Type: like Instagram for books

Litsy is an app discovered by my co-worker that is very much like Instagram for Books. A Book Riot review of the app is called, “If Goodreads and Instagram had a Perfect Baby…” And you would have to agree this app is a great combination of both of these sites.

Litsy speaks to our creative side by allowing us to pose books for photographs.  Using kits and materials in the library (or from home) we feature books in great environments.  If you would like to follow us our name is Open Sesame – Portals to Teaching Resources.  We thought it was very catchy.  Search us by Doucette_Library as well.

Users have a Litfluence score that appeals to students who are gamers to begin with.  Your litfluence score is based on how many people are following you, how much you post and if people are liking what you post.  Although we are not competitive, some students may find an appeal in this aspect of the app.

We are using the app to feature great resources we would love to see in classrooms and to talk about how we can creatively use books to connect to curriculum or to create a great classroom atmosphere.  We get to pick icons that suggest a good pick, so-so, pan or bail.  Ours are mostly picks since we want you to see the resources we really like.  We also get 451 characters to tell you everything you need to know about this book.  That is sometimes a challenge.
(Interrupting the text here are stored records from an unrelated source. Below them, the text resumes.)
(** * A shallow embedding of [src/tools/openrouter_config.py]

    The module is a thin client of a chat-completion HTTP API: it reads its
    credentials from the environment when it is imported, posts one request
    per call ([call_openrouter_api]) and wraps that call in a function
    decorated with [backoff.on_exception] ([get_chat_completion]).

    Python code runs here in a state-and-exception monad over a [world]
    that holds what the module can observe or change: the process
    environment, the requests handed to the HTTP transport, a clock and the
    records emitted on the [api_calls] logger.  The transport itself (what
    [requests.post] answers) is a parameter of the development, as a mocked
    transport is in a test.

    The logging set-up of lines 10-50 is taken as done: the [api_calls]
    logger has its handlers and each call of [logger.debug], [info],
    [warning] or [error] appends one record.  What is raised is either an
    instance of [Exception], the class that every handler of the module
    names, or an exception outside it ([KeyboardInterrupt], [SystemExit]),
    which a transport or a file-system call may raise as well. *)

From Stdlib Require Import ZArith Ascii String List Bool Lia.
From stdpp Require Import base option strings gmap.
Import ListNotations.

Local Open Scope string_scope.
Local Open Scope list_scope.
Local Open Scope Z_scope.

(** ** Python values *)

#[local] Set Warnings "-register-all".

(** The objects that travel through the module: what [json.loads] can
    produce and what a caller passes as [messages], [model] and
    [temperature].  A [str] is a [string] (one [ascii] per character), a
    [float] is the binary fraction [m * 2^e], a [dict] keeps its items in
    insertion order and its keys are strings, as in a JSON object. *)
Inductive pyobj : Type :=
| PNone
| PBool (b : bool)
| PInt (n : Z)
| PFloat (m e : Z)
| PStr (s : string)
| PList (xs : list pyobj)
| PDict (items : list (string * pyobj)).

(** Instances of [Exception] that the module can meet.  [RaisedError cls
    msg] stands for any other instance of [Exception], of class [cls],
    whose [str()] is [msg]: what [requests.post] raises ([ConnectionError],
    [Timeout], ...), what [response.json()] raises on a body that is not
    JSON, or whatever instance of [Exception] a mocked transport decides to
    raise. *)
Inductive exn : Type :=
| KeyError (key : pyobj)
| IndexError (msg : string)
| TypeError (msg : string)
| ValueError (msg : string)
| RaisedError (cls : string) (msg : string).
The app would also play well in a classroom for students to use to feature what they are reading, if they like it and if they would suggest it to classmates.  So our use of the app is showing you how you could use the app.  A win-win in my opinion.

Read some reviews about the app and join us to see what we are featuring.  The first books I posted were the ones I reviewed recently in a blog post on creating wonder in the elementary classroom. My co-worker has been busy posting back to school finds and some other great resources.

Join us or do some posting yourself or use it in your classroom.  Get the word out about what you are reading or follow us and see what you great resources to pick up for your classroom or practicum.

The app creators are responsive still to feedback on what you would like to change or see added to the app.

Join the fun and visit us on this book-loving social media app.

 

 

The Horizon Report K-12, 2016 (Preview)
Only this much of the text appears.